## Dataset extract
(* ===== verification/WriteBuffer.v ===== *)
(** The in-memory write buffer of a shard ([crates/shard/src/write_buffer.rs])
    with the temporary segment it is searched through.  Where the tempfile
    crate puts a directory is a parameter. *)
From Stdlib Require Import Strings.Byte.
From S2P Require Import Prelude Bytes Order Float Types Text Analysis Posting Disk Inverted.
From S2P Require Import Column DocStore Segment Scorer Object.

Local Open Scope Z_scope.

(** [TempDir::new]: a directory of [env::temp_dir()] that did not exist, with a
    ".tmp" name. *)
Class TempDirLib := { temp_root : path; temp_path : Disk -> path }.
Class TempDirLaws `{TD : TempDirLib} : Prop := {
  temp_name d : exists name, temp_path d = join temp_root ((".tmp" +:+ name)%string);
  temp_fresh d p : under (temp_path d) p -> p ∉ dk_dirs d /\ dk_files d !! p = None;
}.

Record WriteBuffer `{IL : IndexLibs} := mkWriteBuffer {
  wb_schema : IndexSchema;
  wb_docs : list Document;
  wb_deleted_ids : gset Z;
  wb_capacity_bytes : Z;                (* usize *)
  wb_current_size_bytes : Z;            (* usize *)
  wb_segment_dir : option path;         (* Option<TempDir> *)
  wb_segment_reader : option SegmentReader;
  wb_segment_stats : option SegmentStatistics;
  wb_dirty : bool;
}.

Section WriteBuffer.
Context `{IL : IndexLibs} `{TD : TempDirLib}.

Definition tempdir_new : IO path := fun d =>
  let t := temp_path d in
  ({| dk_files := dk_files d; dk_dirs := {[t]} ∪ dk_dirs d |}, Ret t).
(** [Drop for TempDir] ignores the error. *)
Definition tempdir_drop (t : path) : IO unit := fun d => ((remove_dir_all t d).1, Ret tt).
Definition tempdir_drop_opt (t : option path) : IO unit :=
  match t with Some t => tempdir_drop t | None => mret tt end.

Definition wb_new (schema : IndexSchema) (capacity_bytes : Z) : WriteBuffer :=
  {| wb_schema := schema; wb_docs := []; wb_deleted_ids := ∅;
     wb_capacity_bytes := capacity_bytes; wb_current_size_bytes := 0;
     wb_segment_dir := None; wb_segment_reader := None; wb_segment_stats := None;
     wb_dirty := false |}.

Definition wb_is_full (b : WriteBuffer) : bool := wb_capacity_bytes b <=? wb_current_size_bytes b.

(** The bytes accounted for a document. *)
Definition doc_size (doc : Document) : Z :=
  Z.of_nat (String.length (doc_title doc) + String.length (doc_description doc)
            + String.length (doc_category doc)) + 64.

Definition wb_add (doc : Document) (b : WriteBuffer) : WriteBuffer * bool :=
  let b :=
    {| wb_schema := wb_schema b; wb_docs := wb_docs b ++ [doc];
       wb_deleted_ids := wb_deleted_ids b; wb_capacity_bytes := wb_capacity_bytes b;
       wb_current_size_bytes := wrap 64 (wb_current_size_bytes b + doc_size doc);
       wb_segment_dir := wb_segment_dir b; wb_segment_reader := wb_segment_reader b;
       wb_segment_stats := wb_segment_stats b; wb_dirty := true |} in
  (b, wb_is_full b).

Definition wb_mark_deleted (doc_id : Z) (b : WriteBuffer) : WriteBuffer :=
  {| wb_schema := wb_schema b; wb_docs := wb_docs b;
     wb_deleted_ids := {[doc_id]} ∪ wb_deleted_ids b; wb_capacity_bytes := wb_capacity_bytes b;
     wb_current_size_bytes := wb_current_size_bytes b;
     wb_segment_dir := wb_segment_dir b; wb_segment_reader := wb_segment_reader b;
     wb_segment_stats := wb_segment_stats b; wb_dirty := true |}.

Definition wb_doc_count (b : WriteBuffer) : nat := length (wb_docs b).
Definition wb_size_bytes (b : WriteBuffer) : Z := wb_current_size_bytes b.
Definition wb_is_empty (b : WriteBuffer) : bool := bool_decide (wb_docs b = []).

(** [all_docs]: the documents not marked deleted. *)
Definition wb_all_docs (b : WriteBuffer) : list Document :=
  filter (fun d => doc_id d ∉ wb_deleted_ids b) (wb_docs b).

(** The three cached fields. *)
Definition set_cache (dir : option path) (reader : option SegmentReader)
    (stats : option SegmentStatistics) (b : WriteBuffer) : WriteBuffer :=
  {| wb_schema := wb_schema b; wb_docs := wb_docs b; wb_deleted_ids := wb_deleted_ids b;
     wb_capacity_bytes := wb_capacity_bytes b; wb_current_size_bytes := wb_current_size_bytes b;
     wb_segment_dir := dir; wb_segment_reader := reader; wb_segment_stats := stats;
     wb_dirty := wb_dirty b |}.
Definition set_dirty (dirty : bool) (b : WriteBuffer) : WriteBuffer :=
  {| wb_schema := wb_schema b; wb_docs := wb_docs b; wb_deleted_ids := wb_deleted_ids b;
     wb_capacity_bytes := wb_capacity_bytes b; wb_current_size_bytes := wb_current_size_bytes b;
     wb_segment_dir := wb_segment_dir b; wb_segment_reader := wb_segment_reader b;
     wb_segment_stats := wb_segment_stats b; wb_dirty := dirty |}.

(** Write the segment of [docs] to [dir], open it, compute its statistics. *)
Definition write_segment (schema : IndexSchema) (id : string) (docs : list Document)
    (dir : path) : IO (SegmentReader * SegmentStatistics) :=
  _ ← sw_write {| sw_schema := schema |} id docs dir;
  reader ← sr_open dir;
  stats ← lift (stats_compute reader schema);
  mret (reader, stats).

Definition rebuild_segment : Obj WriteBuffer unit :=
  b ← get_self;
  _ ← modify_self (set_cache None None None);
  _ ← obj_io (tempdir_drop_opt (wb_segment_dir b));
  temp_dir ← obj_io tempdir_new;
  let seg_path := join temp_dir "buf" in
  let live_docs := wb_all_docs b in
  if bool_decide (live_docs = []) then modify_self (set_cache (Some temp_dir) None None)
  else
    '(reader, stats) ←
      with_drop (obj_io (write_segment (wb_schema b) "buffer" live_docs seg_path))
        (tempdir_drop temp_dir);
    modify_self (set_cache (Some temp_dir) (Some reader) (Some stats)).

Definition reader_and_stats : Obj WriteBuffer (option (SegmentReader * SegmentStatistics)) :=
  b ← get_self;
  if bool_decide (wb_docs b = []) then mret None
  else
    _ ← (if wb_dirty b then
           _ ← rebuild_segment;
           modify_self (set_dirty false)
         else mret tt);
    b ← get_self;
    mret (match wb_segment_reader b, wb_segment_stats b with
          | Some r, Some s => Some (r, s)
          | _, _ => None
          end).

(** [drain]: all documents and deleted ids; the buffer is empty again. *)
Definition drain : Obj WriteBuffer (list Document * gset Z) :=
  b ← get_self;
  _ ← obj_io (tempdir_drop_opt (wb_segment_dir b));
  _ ← modify_self (fun b =>
    {| wb_schema := wb_schema b; wb_docs := []; wb_deleted_ids := ∅;
       wb_capacity_bytes := wb_capacity_bytes b; wb_current_size_bytes := 0;
       wb_segment_dir := None; wb_segment_reader := None; wb_segment_stats := None;
       wb_dirty := false |});
  mret (wb_docs b, wb_deleted_ids b).
End WriteBuffer.

(** ** Paths below a directory *)
Lemma under_join t p n : under t (join p n) <-> t = join p n \/ under t p.
Proof.
  unfold under, join. destruct (Nat.le_gt_cases (length t) (length p)) as [Hle|Hgt].
  - rewrite take_app_le by done. split; [by right|]. intros [->|]; [|done].
    rewrite length_app in Hle. cbn in Hle. lia.
  - assert (take (length t) p = p) as Hp by (apply firstn_all2; lia). rewrite Hp.
    rewrite (firstn_all2 (p ++ [n])) by (rewrite length_app; cbn; lia). split.
    + intros <-. by left.
    + intros [->|<-]; [done|]. lia.
Qed.

Lemma under_refl t : under t t.
Proof. apply firstn_all. Qed.

(** The name of a temporary directory, and of what is never one. *)
Definition not_temp_name (n : string) : Prop := starts_with n ".tmp" = false.

Section TempNames.
Context `{TD : TempDirLib}.

Definition temp_named (t : path) : Prop :=
  exists name, t = join temp_root ((".tmp" +:+ name)%string).

Lemma temp_named_join t dir n : temp_named t -> not_temp_name n -> t <> join dir n.
Proof.
  intros (name & ->) Hn [_ E]%join_inj. unfold not_temp_name in Hn.
  rewrite <- E, starts_with_app in Hn. done.
Qed.

Lemma not_under_join t p n :
  temp_named t -> not_temp_name n -> ~ under t p -> ~ under t (join p n).
Proof. intros Ht Hn Hp [?|?]%under_join; [by eapply temp_named_join|done]. Qed.

Lemma not_under_root t p n :
  temp_named t -> p <> temp_root -> ~ under t p -> ~ under t (join p n).
Proof. intros (name & ->) Hr Hp [[? _]%join_inj|?]%under_join; [by subst|done]. Qed.
End TempNames.

Section BufferSpecs.
Context `{ILL : IndexLaws} `{TDL : TempDirLaws}.

(** A written segment is on disk, and its reader and statistics hold it. *)
Lemma write_segment_spec schema id docs dir d :
  segment_fits schema docs -> dir <> [] -> dk_files d !! join dir "deletions.bin" = None ->
  exists d' r st, write_segment schema id docs dir d = (d', Ret (r, st)) /\
    segment_holds schema r docs rb_new /\ stats_compute r schema = Ret st /\
    segment_on_disk schema id docs rb_new dir d' /\
    dk_files d' !! join dir "deletions.bin" = None /\
    dk_dirs d' = dk_dirs d ∪ list_to_set (prefixes dir) /\
    (forall p, parent p <> dir -> dk_files d' !! p = dk_files d !! p).
Proof.
  intros Hfit Hdir Hnone.
  destruct (sw_write_spec schema id docs dir d Hfit Hdir Hnone) as (d1 & Hw & Hs & Hn & Hd & Hf).
  destruct (segment_open _ _ _ _ _ _ Hs) as (r & Ho & _ & _ & Hr).
  destruct (stats_compute_ret _ _ _ _ Hr) as (st & Hst & _).
  exists d1, r, st. split_and!; [|done..].
  unfold write_segment. erewrite io_bind_ret by exact Hw. erewrite io_bind_ret by exact Ho.
  by erewrite io_bind_ret by (unfold lift; rewrite Hst; reflexivity).
Qed.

## Exercise instructions
Copy all lines of the records in which the string "IndexSchema" can be found.

## Solution for this exercise
  wb_schema : IndexSchema;
Definition wb_new (schema : IndexSchema) (capacity_bytes : Z) : WriteBuffer :=
Definition write_segment (schema : IndexSchema) (id : string) (docs : list Document)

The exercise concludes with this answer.